Dans sa démarche, la fédération marocaine reproche notamment à l’arbitre d’avoir validé la reprise du jeu après un moment de confusion sur le terrain, alors que l’équipe sénégalaise avait brièvement contesté une décision arbitrale. Elle pointe également des manquements présumés dans la gestion des temps forts du match, en particulier autour du penalty accordé en fin de rencontre, jugé décisif et controversé. Pour la FRMF, ces éléments constituent des fautes graves nécessitant des explications et d’éventuelles sanctions disciplinaires.

Cependant, à ce stade, aucune sanction officielle n’a été annoncée par la Confédération africaine de football (CAF). Jean-Jacques Ndala, désigné pour la finale par l’instance continentale, bénéficie toujours de la présomption de confiance accordée aux arbitres internationaux. Cette affaire illustre une nouvelle fois la pression intense qui entoure les grandes compétitions africaines, où chaque décision arbitrale peut rapidement devenir un sujet de débat continental et politique.

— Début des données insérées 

(** ** Serving one request

    The runtime hands the worker a request whose body is stream 0, and sends
    what [fetch] returns.  Streams do not outlive the request. *)
Record Served : Type := {
  response : Response;
  after : Store;
  trace : list Call
}.

Definition start (s : Store) : Run :=
  {| store := s; was_read := [false]; calls := [] |}.

(** What the runtime answers by itself when the handler rejects. *)
Definition uncaught : Response :=
  {| status := 500; headers := []; content := Text "Internal Server Error" |}.

Definition serve (env : Env) (request : Request) (s : Store) : Served :=
  let out := fetch request env (start s) in
  {| response := match fst out with
                 | Ok resp => resp
                 | Throw _ => uncaught
                 end;
     after := store (snd out);
     trace := calls (snd out) |}.

(** The bytes the client receives as the body of a response. *)
Definition delivered (resp : Response) : string :=
  match content resp with
  | NoBody => ""
  | Text s => s
  | Streamed s => bytes s
  end.

(** * Vocabulary of the properties *)

(** ** The request as [fetch] reads it *)

(** The state in which the routing of [fetch] starts: after
    [initializeConfig]. *)
Definition configured (env : Env) (s : Store) : Run :=
  snd (initializeConfig env (start s)).

(** The CONFIG in force for the request. *)
Definition config_in_force (env : Env) (s : Store) : Config :=
  CONFIG (store (configured env s)).

(** Line 54: whether the host matches the write pattern. *)
Definition isWriteOperation (env : Env) (request : Request) (s : Store) : bool :=
  WRITE_HOSTNAME_PATTERN (config_in_force env s) (hostname request).

(** Lines 121-122: whether the Authorization header passes [!authHeader]. *)
Definition has_credential (request : Request) : bool :=
  truthy_opt (headers_get "Authorization" (req_headers request)).

(** Whether the source storage is configured (line 150). *)
Definition source_configured (env : Env) (s : Store) : bool :=
  truthy (endpoint (SOURCE_STORAGE (config_in_force env s))).

(** Line 65: the method is GET or HEAD. *)
Definition is_read_method (request : Request) : bool :=
  String.eqb (method request) "GET" || String.eqb (method request) "HEAD".

(** [validateAuth] lets the request through. *)
Definition passes_validateAuth (env : Env) (request : Request) (s : Store) : bool :=
  negb (isWriteOperation env request s) || has_credential request.

(** Lines 67 and 72: the method is PUT or DELETE. *)
Definition is_write_method (request : Request) : bool :=
  String.eqb (method request) "PUT" || String.eqb (method request) "DELETE".

(** The path has no character other than the slash. *)
Fixpoint only_slashes (s : string) : bool :=
  match s with
  | EmptyString => true
  | String c rest => Ascii.eqb c "/" && only_slashes rest
  end.

(** ** What the source storage answers *)

(** The status of an answer is between 200 and 299 ([response.ok]). *)
Definition ok_status (a : OriginAnswer) : bool :=
  (200 <=? origin_status a) && (origin_status a <=? 299).
(** In an acyclic matrix no path is longer than the matrix has rows. *)
Lemma path_length_bound (parents : ndarray2 Z) u v n :
  acyclic parents → path parents u v n → (n ≤ length (rows parents))%nat.
Proof.
  intros Hacyc Hpath. apply path_nodes in Hpath as (l & Hlen & _ & _ & Hpaths & Hrange).
  destruct (decide (n ≤ length (rows parents))%nat) as [|Hlong]; [done|].
  destruct (pigeonhole_lookup (take (S (length (rows parents))) l)
              (length (rows parents))) as (i & j & x & Hij & Hi & Hj).
  - intros i x Hx. apply lookup_take_Some in Hx as [Hx Hi].
    apply (Hrange i); [lia|done].
  - rewrite length_take. lia.
  - apply lookup_take_Some in Hi as [Hi _]. apply lookup_take_Some in Hj as [Hj _].
    pose proof (Hpaths i j x x ltac:(lia) Hi Hj) as Hcycle.
    replace (j - i)%nat with (S (j - i - 1)) in Hcycle by lia.
    by apply Hacyc in Hcycle.
Qed.

(** A path with more steps than the matrix has rows passes twice through some
    node: its start reaches a cycle. *)
Lemma long_path_enters_cycle (parents : ndarray2 Z) u v n :
  path parents u v n → (length (rows parents) < n)%nat →
  ∃ w j k, path parents u w j ∧ path parents w w (S k).
Proof.
  intros Hpath Hlong.
  apply path_nodes in Hpath as (l & Hlen & Hfirst & _ & Hpaths & Hrange).
  destruct (pigeonhole_lookup (take (S (length (rows parents))) l)
              (length (rows parents))) as (i & j & x & Hij & Hi & Hj).
  - intros i x Hx. apply lookup_take_Some in Hx as [Hx Hi].
    apply (Hrange i); [lia|done].
  - rewrite length_take. lia.
  - apply lookup_take_Some in Hi as [Hi _]. apply lookup_take_Some in Hj as [Hj _].
    pose proof (Hpaths i j x x ltac:(lia) Hi Hj) as Hcycle.
    replace (j - i)%nat with (S (j - i - 1)) in Hcycle by lia.
    pose proof (Hpaths 0%nat i u x ltac:(lia) Hfirst Hi) as Hreach.
    eauto.
Qed.

(** Every present parent has a larger index than its child: no cycle. *)
Lemma acyclic_increasing (parents : ndarray2 Z) :
  (∀ v w, parent_of parents v w → v < w) → acyclic parents.
Proof.
  intros Hinc.
  assert (∀ u v n, path parents u v n → u + Z.of_nat n ≤ v) as Hmono.
  { induction 1 as [v|u v w n _ IH Hvw]; [lia|]. apply Hinc in Hvw. lia. }
  intros v n Hcycle%Hmono. lia.
Qed.
Lemma catch_all_when_nothing_kept_witness :
  section_positions short_document <> [] /\
  _extract_sections short_document = [(FULL_TEXT, short_document)].
Proof.
  split.
  - vm_compute. discriminate.
  - apply (proj2 (catch_all_when_nothing_kept short_document)).
    vm_compute. reflexivity.
Defined.

(** * The assembler *)

Section AssemblerFacts.

Lemma canonical_lines_emitted (results : dict ReviewResult) : forall order,
  canonical_lines order results =
  flat_map (fun '(name, result) => section_lines name result)
    (flat_map (fun name =>
                 match dict_get name results with
                 | Some result => [(name, result)]
                 | None => []
                 end) order).
Proof.
  induction order as [|name order IH]; simpl; auto.
  rewrite flat_map_app, IH.
  destruct (dict_get name results); simpl; rewrite ?app_nil_r; reflexivity.
Qed.

Lemma other_lines_emitted (results : dict ReviewResult) :
  other_lines results =
  flat_map (fun '(name, result) => section_lines name result)
    (filter (fun '(name, _) => negb (canonical name)) results).
Proof.
  unfold other_lines, canonical.
  induction results as [|[name r] results IH]; [reflexivity|].
  cbn [flat_map filter].
  destruct (existsb (Py.eqb name) section_order);
    cbn [negb flat_map app]; rewrite IH; reflexivity.
Qed.

Lemma canonical_In name : canonical name = true <-> In name section_order.
Proof.
  unfold canonical. rewrite existsb_exists. split.
  - intros (x & Hx & E). apply eqb_spec in E. subst; auto.
  - intros H. exists name. split; auto. apply eqb_refl.
Qed.

Lemma NoDup_keys {V} (d : dict V) : NoDup (keys d) -> NoDup d.
Proof.
  induction d as [|[k v] d IH]; simpl; intros N; constructor;
    inversion N; subst; auto.
  intros H. apply (in_map fst) in H. auto.
Qed.

Lemma lookups_in (results : dict ReviewResult) (name : text) (r : ReviewResult) : forall order,
  In (name, r)
     (flat_map (fun n => match dict_get n results with
                         | Some result => [(n, result)]
                         | None => []
                         end) order)
  <-> In name order /\ dict_get name results = Some r.
Proof.
  induction order as [|n order IH]; simpl.
  - tauto.
  - rewrite in_app_iff, IH. split.
    + intros [H|H]; [|tauto].
      destruct (dict_get n results) eqn:E; simpl in H; [|tauto].
      destruct H as [H|[]]. injection H as -> ->. auto.
    + intros [[->|H] E]; auto. left. rewrite E. simpl; auto.
Qed.

Lemma lookups_nodup (results : dict ReviewResult) : forall order,
  NoDup order ->
  NoDup (flat_map (fun n => match dict_get n results with
                            | Some result => [(n, result)]
                            | None => []
                            end) order).
Proof.
  induction order as [|n order IH]; simpl; intros N; [constructor|].
  inversion N; subst.
  destruct (dict_get n results) eqn:E; simpl; auto.
  constructor; auto. rewrite lookups_in. tauto.
Qed.

(** The sections emitted are those of the mapping, each once. *)
Lemma emitted_perm (results : dict ReviewResult) :
  NoDup (keys results) -> Permutation (emitted results) results.
Proof.
  intros N. pose proof (NoDup_keys _ N) as N'.
  apply NoDup_Permutation; auto.
  - unfold emitted. apply NoDup_app.
    + apply lookups_nodup, section_order_nodup.
    + apply NoDup_filter; auto.
    + intros [n r] H1 H2. apply lookups_in in H1. destruct H1 as [H1 _].
      apply filter_In in H2. destruct H2 as [_ H2].
      apply negb_true_iff in H2. apply canonical_In in H1. congruence.
  - intros [n r]. unfold emitted. rewrite in_app_iff, lookups_in, filter_In.
    rewrite dict_get_In by auto. rewrite negb_true_iff.
    rewrite <- canonical_In. destruct (canonical n); intuition congruence.
Qed.

Lemma dict_get_perm (a b : dict ReviewResult) (name : text) :
  NoDup (keys a) -> NoDup (keys b) -> Permutation a b ->
  dict_get name a = dict_get name b.
Proof.
  intros Na Nb P.
  destruct (dict_get name a) as [r|] eqn:Ea.
  - symmetry. apply dict_get_In; auto. apply dict_get_In in Ea; auto.
    eapply Permutation_in; eauto.
  - destruct (dict_get name b) as [r|] eqn:Eb; auto.
    apply dict_get_In in Eb; auto.
    apply Permutation_sym in P. apply (Permutation_in _ P) in Eb.
    apply dict_get_In in Eb; auto. congruence.
Qed.

End AssemblerFacts.

(** The revised proposal in terms of the lines of its sections. *)
Lemma revised_proposal_order (results results' : dict ReviewResult) :
  NoDup (keys results) -> NoDup (keys results') ->
  Permutation results results' ->
  generate_revised_proposal results =
    join [LF]
      ([ u "# 国自然科学基金申请书（修改版）" ++ [LF]; u "---" ++ [LF] ]
       ++ flat_map (fun '(name, result) => section_lines name result)
                   (emitted results)) /\
  keys (emitted results) =
    filter (fun name => dict_mem name results) section_order
    ++ filter (fun name => negb (canonical name)) (keys results) /\
  Permutation (emitted results) results /\
  (filter (fun '(name, _) => negb (canonical name)) results
     = filter (fun '(name, _) => negb (canonical name)) results' ->
   generate_revised_proposal results = generate_revised_proposal results').
Proof.
  intros N N' P.
  assert (G : forall d, generate_revised_proposal d =
    join [LF]
      ([ u "# 国自然科学基金申请书（修改版）" ++ [LF]; u "---" ++ [LF] ]
       ++ flat_map (fun '(name, result) => section_lines name result)
                   (emitted d))).
  { intros d. unfold generate_revised_proposal, emitted.
    rewrite canonical_lines_emitted, other_lines_emitted, flat_map_app.
    reflexivity. }
  split; [apply G|]. split; [|split; [apply emitted_perm; auto|]].
  - unfold emitted, keys. rewrite map_app. f_equal.
    + unfold dict_mem. induction section_order as [|n l IH]; simpl; auto.
      rewrite map_app, IH. destruct (dict_get n results); reflexivity.
    + clear. induction results as [|[n r] d IH]; [reflexivity|].
      cbn [filter map fst]. destruct (canonical n); cbn [negb map fst];
        rewrite IH; reflexivity.
  - intros E. rewrite !G. unfold emitted. rewrite E.
    assert (L : forall order,
      flat_map (fun n => match dict_get n results with
                         | Some result => [(n, result)]
                         | None => []
                         end) order =
      flat_map (fun n => match dict_get n results' with
                         | Some result => [(n, result)]
                         | None => []
                         end) order).
    { induction order as [|n l IH]; simpl; auto.
      rewrite IH, (dict_get_perm results results' n); auto. }
    rewrite L. reflexivity.
Qed.


(** * Rule-based review *)

Section RuleFacts.

Lemma criteria_cases (name : text) :
  In (criteria_for name) (map snd REVIEW_CRITERIA).
Proof.
  unfold criteria_for.
  assert (G : forall d : dict Criteria,
            match dict_get name d with
            | Some c => In c (map snd d)
            | None => True
            end).
  { induction d as [|[k c] d IH]; simpl; auto.
    destruct (Py.eqb k name); auto.
    destruct (dict_get name d); auto. }
  specialize (G REVIEW_CRITERIA).
  destruct (dict_get name REVIEW_CRITERIA); [exact G|].
  left. vm_compute. reflexivity.
Qed.

Lemma keywords_bound (name : text) :
  length (keywords (criteria_for name)) <= 6.
Proof.
  assert (A : forall c, In c (map snd REVIEW_CRITERIA) ->
                        length (keywords c) <= 6).
  { intros c Hc. unfold REVIEW_CRITERIA in Hc. cbn [map snd In] in Hc.
    repeat (destruct Hc as [<-|Hc]; [apply Nat.leb_le; vm_compute; reflexivity|]).
    destruct Hc. }
  apply A, criteria_cases.
Qed.

Lemma missing_bound (name content : text) :
  length (missing_keywords (criteria_for name) content) <= 6.
Proof.
  unfold missing_keywords.
  etransitivity; [apply filter_length_le | apply keywords_bound].
Qed.

Lemma rule_based_unfold (name content : text) :
  _review_rule_based name content =
  mkReviewResult name content
    (or_placeholder (r_issues (rule_checks name content)) (u "内容基本符合要求"))
    (or_placeholder (r_suggestions (rule_checks name content))
                    (u "可进一步优化细节"))
    content
    (Z.max 1 (Z.min 10 (int_of_number (r_score (rule_checks name content))))).
Proof. reflexivity. Qed.

Ltac rule_cases name content :=
  destruct (length content <? 500), (found STRUCTURE_RE content),
    (Py.eqb name RATIONALE), (found CITATION_RE content);
  cbv [report r_score r_issues r_suggestions penalty andb negb length app].

Lemma rule_score_spec (name content : text) :
  score (_review_rule_based name content) = spec_rule_score name content /\
  score (_review_rule_based name content)
    = (half_points name content / 2)%Z.
Proof.
  rewrite rule_based_unfold. cbn [score].
  unfold spec_rule_score, half_points, rule_checks.
  unfold check_citations, check_structure, check_keywords, check_length.
  pose proof (missing_bound name content) as B.
  destruct (missing_keywords (criteria_for name) content) as [|k1 l].
  { rule_cases name content; split; vm_compute; reflexivity. }
  do 6 (destruct l as [|? l];
    [ rule_cases name content; split; vm_compute; reflexivity | ]).
  simpl in B. lia.
Qed.

Lemma rule_issues_spec (name content : text) :
  r_issues (rule_checks name content) = spec_rule_issues name content.
Proof.
  unfold spec_rule_issues, rule_checks.
  unfold check_citations, check_structure, check_keywords, check_length.
  destruct (missing_keywords (criteria_for name) content) as [|k1 l];
    rule_cases name content; reflexivity.
Qed.

Lemma rule_lists_together (name content : text) :
  length (r_issues (rule_checks name content))
  = length (r_suggestions (rule_checks name content)).
Proof.
  unfold rule_checks.
  unfold check_citations, check_structure, check_keywords, check_length.
  destruct (missing_keywords (criteria_for name) content) as [|k1 l];
    rule_cases name content; reflexivity.
Qed.

End RuleFacts.


(** * Review results *)

Section ReviewFacts.
Variable maxd : nat.
Variable G : Type.

Lemma or_placeholder_nonempty (xs : list text) (p : text) :
  or_placeholder xs p <> [].
Proof. destruct xs; discriminate. Qed.

(** What every parsed response looks like. *)
Lemma parse_fields (name original response : text) (r : ReviewResult) :
  _parse_review_response maxd name original response = inr r ->
  exists s found_issues found_suggestions revised,
    numbered_items ISSUES_RE response = inr found_issues /\
    numbered_items SUGGESTIONS_RE response = inr found_suggestions /\
    r = mkReviewResult name original
          (or_placeholder found_issues (u "未能提取具体问题"))
          (or_placeholder found_suggestions (u "未能提取具体建议"))
          revised (Z.min 10 (Z.max 1 s)).
Proof.
  unfold _parse_review_response.
  destruct (match search SCORE_RE response with
            | Some x => _ | None => _ end) as [e|s]; try discriminate.
  destruct (numbered_items ISSUES_RE response) as [e|i]; try discriminate.
  destruct (numbered_items SUGGESTIONS_RE response) as [e|g]; try discriminate.
  destruct (match search REVISED_RE response with
            | Some x => _ | None => _ end) as [e|v]; try discriminate.
  intros H. injection H as <-. exists s, i, g, v. auto.
Qed.

Lemma parse_score_clamped (name original response : text) :
  match _parse_review_response maxd name original response with
  | inr r => (1 <= score r <= 10)%Z
  | inl _ => True
  end.
Proof.
  destruct (_parse_review_response maxd name original response) as [e|r] eqn:E;
    auto.
  apply parse_fields in E. destruct E as (s & i & g & v & _ & _ & ->).
  cbn [score]. lia.
Qed.

Lemma rule_score_clamped (name content : text) :
  (1 <= score (_review_rule_based name content) <= 10)%Z.
Proof. rewrite rule_based_unfold. cbn [score]. lia. Qed.

(** A model-backed review ends with the parsed response or with the
    rule-based result. *)
Lemma review_with_model_cases (gen : Generator G) (name content : text)
    (w : world G) :
  fst (_review_with_model maxd gen name content w)
    = _review_rule_based name content \/
  exists response,
    _parse_review_response maxd name content response
      = inr (fst (_review_with_model maxd gen name content w)).
Proof.
  unfold _review_with_model.
  destruct (gen (review_prompt name content) SYSTEM_PROMPT (backend w))
    as [[e|response] g]; auto.
  destruct (_parse_review_response maxd name content response) as [e|r] eqn:E;
    auto.
  right. exists response. exact E.
Qed.

Lemma review_section_cases (generator : option (Generator G))
    (name content : text) (use_model : bool) (w : world G) :
  fst (review_section maxd generator name content use_model w)
    = _review_rule_based name content \/
  exists response,
    _parse_review_response maxd name content response
      = inr (fst (review_section maxd generator name content use_model w)).
Proof.
  unfold review_section.
  destruct use_model, generator as [gen|]; auto.
  apply review_with_model_cases.
Qed.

Face à ces critiques, la Fédération congolaise de football association (FECOFA), à travers son Comité de Normalisation (CONOR), a publiquement exprimé son soutien à Jean-Jacques Ndala. Elle a salué son professionnalisme, sa rigueur et son sens élevé de l’éthique tout au long de la CAN 2025, estimant que ses prestations ont honoré l’arbitrage congolais et la République Démocratique du Congo sur la scène continentale.